Budget day is always a good source of copy for the press: anything that changes in the area of taxes and duties is of interest to their readers, there’s plenty of scope for argument and politics, and – the best part – it all happens in Parliament, so it’s not an expensive one to cover.

This last factor may be behind the extensive coverage given over to yesterday’s Budget by the Daily Express, with around twenty stories on the paper’s website right now (Thursday 24 March 0940 hours). But such is the desire to maximise the bang for this particular buck that quality has clearly suffered.

That lack of quality is exemplified by a story titledBonfire Of Regulations As Tax And Pensions Systems Made Easier”, under the by-line of Deputy Political Editor Alison Little. Because there hasn’t been a “Bonfire Of Regulations”, and the tax and pensions systems have not been made easier. How can we be so sure? Because Little’s article says so.

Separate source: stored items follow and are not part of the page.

Example exec_greedy : matched <$> exec (re "[a-f0-9]{2,4}") "xz0a1b2" = Some "0a1b".
Proof. vm_compute. reflexivity. Qed.
Example exec_lazy : matched <$> exec (re "a.*?b") "xaab ab" = Some "aab".
Proof. vm_compute. reflexivity. Qed.
Example exec_group :
  groups <$> exec (re "<([a-z]+(?:_[a-z]+)+)\b[^>]*>") "see <brain_query q=1/>" = Some [(1%nat, "brain_query")].
Proof. vm_compute. reflexivity. Qed.
Example exec_ahead : re_test (re_i "\bNOT\s+(?!yet\b)\w+") "not yet" = false.
Proof. vm_compute. reflexivity. Qed.
Example replace_ex : replace_all (re "\d+") "#" "a12b3" = "a#b#".
Proof. vm_compute. reflexivity. Qed.
Example replace_empty : replace_all (re "x*") "-" "axb" = "-a--b-".
Proof. vm_compute. reflexivity. Qed.
Example split_ex : re_split (re "&&|[|;]") "ls && cat|wc" = ["ls "; " cat"; "wc"].
Proof. vm_compute. reflexivity. Qed.

(** * What a match is *)

(** [s'] is a later position in the same text. *)
Definition later (s s' : mstate) : Prop := exists t, m_rest s = (t ++ m_rest s')%string.

Lemma later_refl s s' : m_rest s = m_rest s' -> later s s'.
Proof. intros E. by exists "". Qed.

Lemma later_trans s1 s2 s3 : later s1 s2 -> later s2 s3 -> later s1 s3.
Proof. intros [t1 E1] [t2 E2]. exists (t1 ++ t2)%string. by rewrite E1, E2, str_app_assoc. Qed.

(** A computation that succeeds has called its continuation at a later
    position. *)
Definition advances {A} (f : mstate -> (mstate -> option A) -> option A) : Prop :=
  forall s k a, f s k = Some a -> exists s', later s s' /\ k s' = Some a.

Lemma or_else_some {A} (a b : option A) v : or_else a b = Some v -> a = Some v \/ b = Some v.
Proof. destruct a; simpl; auto. Qed.

Lemma repeat_match_advances {A} body n :
  advances body -> forall (k : mstate -> option A) min max greedy s a,
  repeat_match body k n min max greedy s = Some a -> exists s', later s s' /\ k s' = Some a.
Proof.
  intros Hb k. induction n as [|n IH]; intros min max greedy s a H; [done|]. cbn [repeat_match] in H. cbv zeta in H.
  destruct (match max with Some O => true | _ => false end); [by exists s; split; [apply later_refl|]|].
  assert (Hagain : forall v, body s (fun s' =>
      if (min =? 0)%nat && (String.length (m_rest s') =? String.length (m_rest s))%nat then None
      else repeat_match body k n (pred min) (pred_opt max) greedy s') = Some v ->
    exists s', later s s' /\ k s' = Some v).
  { intros v (s1 & L1 & H1)%Hb. destruct (_ && _); [done|].
    apply IH in H1 as (s2 & L2 & H2). exists s2. split; [exact (later_trans _ _ _ L1 L2)|done]. }
  destruct (0 <? min)%nat; [exact (Hagain _ H)|].
  assert (Hk : k s = Some a -> exists s', later s s' /\ k s' = Some a)
    by (exists s; split; [by apply later_refl|done]).
  destruct greedy; apply or_else_some in H as [H|H]; [exact (Hagain _ H)|exact (Hk H)| |];
    [exact (Hk H)|exact (Hagain _ H)].
Qed.

Lemma rmatch_advances {A} (r : regex) : advances (@rmatch A r).
Proof.
  induction r as [|p|a IHa b IHb|a IHa b IHb|min max g r IH|i r IH| |r IH| |]; intros s k v H; cbn [rmatch] in H.
  - exists s. split; [by apply later_refl|done].
  - destruct (m_rest s) as [|c rest] eqn:E; [done|]. destruct (p c); [|done].
    eexists (mkM _ _ _). split; [|exact H]. exists (String c ""). by rewrite E.
  - apply IHa in H as (s1 & L1 & H). apply IHb in H as (s2 & L2 & H).
    exists s2. split; [exact (later_trans _ _ _ L1 L2)|done].
  - apply or_else_some in H as [H|H]; [by apply IHa in H|by apply IHb in H].
  - by eapply repeat_match_advances in H.
  - apply IH in H as (s1 & L1 & H). eexists (mkM _ _ _). split; [|exact H]. destruct L1 as [t E].
    by exists t.
  - destruct (xorb _ _); [|done]. exists s. split; [by apply later_refl|done].
  - destruct (rmatch r s _); [done|]. exists s. split; [by apply later_refl|done].
  - destruct (m_prev s); [done|]. exists s. split; [by apply later_refl|done].
  - destruct (m_rest s) eqn:E; [|done]. exists s. split; [by apply later_refl|done].
Qed.

Lemma str_take_app a b : str_take (String.length a) (a ++ b) = a.
Proof.
  unfold str_take. induction a as [|c a IH]; [by destruct b|]. exact (f_equal (String c) IH).
Qed.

At first, it looks like there has indeed been change, as Little declares “Yesterday’s Budget saw [past tense] one of the biggest pension and tax shake-ups for years as Chancellor George Osborne sought to simplify two systems so complicated that even experts are baffled”.

But immediately after this assertion comes “In a bonfire of regulations, he promised that the British tax code ... would be cut by 100 pages”. So there hasn’t been a bonfire, just a promise that there may be a bonfire at some time in the future.

And, as for those two systems, it was also jam tomorrow: “There will also be an enquiry to explore doing away with the complicated dual system of income tax and national insurance”. So no shake-up there, either.

Nor was the assertion “complicated credit rules were scrapped in favour of a flat-rate pension for all of about £140 per week”, as the next paragraph demonstrates: “The move towards the flat-rate pension was widely welcomed yesterday”.

So the headline “Bonfire Of Regulations As Tax And Pensions Systems Made Easier” is fraudulent: there hasn’t been a bonfire, and neither tax nor pensions have been made easier. But the tradition of Phil Space journalism has been upheld, with a cheap story spun out to fill yet more column inches.

Thus yet another Benchmark of Excellence.